“Il carovita ha raggiunto livelli insostenibili per lavoratori e famiglie. Gli aumenti delle tariffe elettriche, della benzina, dei beni di prima necessità, dei generi alimentari stanno tagliando la capacità di acquisto delle famiglie e riducendo drasticamente la qualità della vita di milioni di persone”. Lo afferma in una nota l’Unione Sindacale di Base, che ha organizzato per oggi, 12 ottobre, alle ore 18 una mobilitazione in piazza Montano, a Sampierdarena.
“Circa il 25% delle buste paga dei lavoratori è ormai destinato a pagare le bollette della luce e del gas e già oggi si prevedono aumenti che porteranno il costo medio dell’elettricità per famiglia a 1322 euro annui.
Gli aumenti sono dovuti principalmente alla speculazione e al libero mercato che approfittando della guerra fanno crescere a dismisura i propri utili aumentando il valore delle materie energetiche molto al di sopra del loro costo effettivo. Le aziende che erogano il gas e l’elettricità realizzano profitti altissimi dopo aver pagato il gas al suo prezzo reale e rivendendolo ai cittadini al prezzo stabilito dalla speculazione.

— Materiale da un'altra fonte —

(* ===== verification/Effects.v ===== *)
(** * Effects: Go error values, the entropy source and the state they are threaded through

    A Go error is a tree of sentinels, because the code compares errors with
    [errors.Is] and wraps them with [%w]; [%v] hides what it prints.  Randomness
    is a finite stream of bytes, so that [io.ReadFull] can fail.  A computation
    that reads it is a function from the world to a result and the world it
    leaves, also when it fails. *)

From Stdlib Require Import Strings.String.
From S2P Require Import Prelude.

(** ** Errors *)

Inductive sentinel : Type :=
(* package wire *)
| wire_ErrCellSize | wire_ErrVersion | wire_ErrKind | wire_ErrPayloadSize | wire_ErrFraming
| wire_ErrSetupReplay | wire_ErrSetupCacheFull | wire_ErrAddrSize | wire_ErrSetupSize
(* package crypto and crypto/secmem *)
| crypto_ErrBadLabel | crypto_ErrBadContext | crypto_ErrBadKeySize | crypto_ErrOpen
| crypto_ErrBadPublicKey | secmem_ErrReleased | secmem_ErrNotLocked
(* package link *)
| link_ErrHandshake
(* package relay *)
| relay_ErrOnionKey | relay_errRingClosed | relay_ErrStaticPubSize | relay_ErrStaticPair
| relay_errDuplicate | relay_errLinkTaken | relay_errBroken | relay_errOutOfTurn
| relay_errQueueFull | relay_errNotPeer | relay_errFatal | relay_errRelayClosed
| relay_errRefused | relay_errSetupRate
(* package client *)
| client_ErrNodeKey | client_ErrReply | client_ErrReplyHeader | client_ErrReplyNotOpened
| client_ErrReplyOutOfTurn | client_ErrReplyUnsolicited | client_ErrChoice
(* package pki *)
| pki_ErrFormat | pki_ErrVersion | pki_ErrSuite | pki_ErrUnknownCA | pki_ErrCertSignature
| pki_ErrCertTime | pki_ErrWrongAddr | pki_ErrCertMismatch | pki_ErrDescSignature
| pki_ErrDescTime | pki_ErrKeySize | pki_ErrDuplicate | pki_ErrNoCert | pki_ErrNonce
| pki_ErrRoster | pki_ErrRequestSignature
(* the standard library *)
| io_EOF | io_ErrUnexpectedEOF | net_ErrClosed | os_ErrDeadlineExceeded.

#[export] Instance sentinel_eq_decision : EqDecision sentinel.
Proof. solve_decision. Defined.

(** The sentinels that are themselves made with [fmt.Errorf("%w: ...")]. *)
Definition sentinel_wraps (s : sentinel) : option sentinel :=
  match s with
  | relay_errOutOfTurn | relay_errQueueFull => Some relay_errBroken
  | client_ErrReplyHeader | client_ErrReplyNotOpened
  | client_ErrReplyOutOfTurn | client_ErrReplyUnsolicited => Some client_ErrReply
  | _ => None
  end.

(** [Other] is an error made from text alone, [ErrWrap a b] one whose text wraps
    [a] and then [b] with [%w], [ErrHide] one that only prints its cause. *)
Inductive error : Type :=
| Sentinel (s : sentinel)
| Other (text : string)
| ErrWrap (a b : error)
| ErrHide (e : error).

#[export] Instance error_eq_decision : EqDecision error.
Proof. solve_decision. Defined.

(** [errors.Is(e, s)] *)
Fixpoint errors_is (e : error) (s : sentinel) : bool :=
  match e with
  | Sentinel t => bool_decide (t = s) || bool_decide (sentinel_wraps t = Some s)
  | Other _ => false
  | ErrWrap a b => errors_is a s || errors_is b s
  | ErrHide _ => false
  end.

Abbreviation res A := (result error A).

(** [fmt.Errorf("...: %w", err)] on the way out. *)
Definition wrap_err {A} (text : string) (r : res A) : res A :=
  match r with Ok a => Ok a | Err e => Err (ErrWrap (Other text) e) end.

(** ** The world *)

(** What [sizesOf] remembers of a suite. *)
Record suiteSizes : Type := { sz_pub : nat; sz_overhead : nat }.

(** [entropy] is what [rand.Reader] will still give; [size_cache] is the
    [sizeCache] of package wire, [pub_cache] the [pubSizes] of package link. *)
Record World : Type := {
  entropy : bytes;
  size_cache : gmap Z suiteSizes;
  pub_cache : gmap Z nat
}.

Definition with_entropy (r : bytes) (w : World) : World :=
  {| entropy := r; size_cache := size_cache w; pub_cache := pub_cache w |}.

Definition with_size (s : Z) (sz : suiteSizes) (w : World) : World :=
  {| entropy := entropy w; size_cache := <[s := sz]> (size_cache w); pub_cache := pub_cache w |}.

Definition with_pub (s : Z) (n : nat) (w : World) : World :=
  {| entropy := entropy w; size_cache := size_cache w; pub_cache := <[s := n]> (pub_cache w) |}.

(** ** Computations over the world *)

(** What only draws randomness: from the entropy left to the entropy left. *)
Definition Draw (A : Type) : Type := bytes -> res A * bytes.

Definition M (A : Type) : Type := World -> res A * World.

Definition retM {A} (a : A) : M A := fun w => (Ok a, w).

Definition failM {A} (e : error) : M A := fun w => (Err e, w).

Definition lift {A} (r : res A) : M A := fun w => (r, w).

Definition bindM {A B} (m : M A) (k : A -> M B) : M B :=
  fun w => match m w with
           | (Ok a, w') => k a w'
           | (Err e, w') => (Err e, w')
           end.

Definition mwrap {A} (text : string) (m : M A) : M A :=
  fun w => let '(r, w') := m w in (wrap_err text r, w').

Notation "'let!' x ':=' m 'in' k" := (bindM m (fun x => k))
  (at level 10, x pattern, m at level 100, k at level 200) : go_scope.

Definition draw {A} (d : Draw A) : M A := fun w =>
  let '(r, e) := d (entropy w) in (r, with_entropy e w).

(** [io.ReadFull(rand.Reader, b)] for a buffer of [n] bytes. *)
Definition read_full (n : nat) : Draw bytes := fun e =>
  if (length e <? n)%nat then (Err (Sentinel io_ErrUnexpectedEOF), [])
  else (Ok (take n e), drop n e).

Definition rand_read (n : nat) : M bytes := draw (read_full n).

(** ** Lemmas *)

Lemma bindM_ok {A B} (m : M A) (k : A -> M B) w b w' :
  bindM m k w = (Ok b, w') -> exists a w1, m w = (Ok a, w1) /\ k a w1 = (Ok b, w').
Proof. unfold bindM. destruct (m w) as [[a|e] w1]; [eauto | discriminate]. Qed.

Lemma lift_ok {A} (r : res A) w a w' : lift r w = (Ok a, w') -> r = Ok a /\ w' = w.
Proof. unfold lift. by intros [= -> ->]. Qed.

Lemma retM_ok {A} (a : A) w b w' : retM a w = (Ok b, w') -> b = a /\ w' = w.
Proof. unfold retM. by intros [= -> ->]. Qed.

Lemma mwrap_ok {A} t (m : M A) w a w' : mwrap t m w = (Ok a, w') -> m w = (Ok a, w').
Proof. unfold mwrap. destruct (m w) as [[x|e] w1]; simpl; congruence. Qed.

Lemma draw_ok {A} (d : Draw A) w a w' :
  draw d w = (Ok a, w') -> exists e, d (entropy w) = (Ok a, e) /\ w' = with_entropy e w.
Proof. unfold draw. destruct (d (entropy w)) as [r e]. intros [= -> <-]. eauto. Qed.

Lemma read_full_ok n e r e' :
  read_full n e = (Ok r, e') -> length r = n /\ e = r ++ e'.
Proof.
  unfold read_full. destruct (Nat.ltb_spec (length e) n) as [?|H]; [discriminate|].
  intros [= <- <-]. rewrite length_take, take_drop. split; [lia | done].
Qed.

Lemma read_full_enough n e :
  (n <= length e)%nat -> read_full n e = (Ok (take n e), drop n e).
Proof. intros H. unfold read_full. by rewrite (proj2 (Nat.ltb_ge _ _) H). Qed.

Lemma rand_read_ok n w r w' : rand_read n w = (Ok r, w') -> length r = n.
Proof. intros (e & H & _)%draw_ok. by apply read_full_ok in H as [? _]. Qed.

(** Take a successful run apart, one bind at a time. *)
Ltac inv_m :=
  repeat match goal with
  | H : bindM _ _ _ = (Ok _, _) |- _ =>
      let a := fresh "a" in let w := fresh "w" in let Ha := fresh "Ha" in
      apply bindM_ok in H as (a & w & Ha & H)
  | H : lift _ _ = (Ok _, _) |- _ => apply lift_ok in H as [H ->]
  | H : retM _ _ = (Ok _, _) |- _ => apply retM_ok in H as [-> ->]
  | H : mwrap _ _ _ = (Ok _, _) |- _ => apply mwrap_ok in H
  | H : failM _ _ = (Ok _, _) |- _ => discriminate H
  | H : (if ?b then failM _ else _) _ = (Ok _, _) |- _ =>
      let Hb := fresh "Hb" in destruct b eqn:Hb; [discriminate H|]
  end.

Dopo la prima giornata di lotta e di mobilitazione del 3 ottobre, quando migliaia di bollette sono state bruciate in tutta Italia davanti alle aziende del gas e dell’energia e davanti alla Cassa Depositi e Prestiti che, per conto dello Stato, è azionista delle maggiori aziende nazionali come Eni, Italgas, Snam, invitiamo come USB tutti i lavoratori e le famiglie ad organizzarsi verso nuove giornate di mobilitazione, scioperi da realizzarsi nei quartieri, nelle fabbriche e negli uffici contro l’aumento delle bollette e del carovita, per difendere i salari e gli stipendi dall’inflazione”.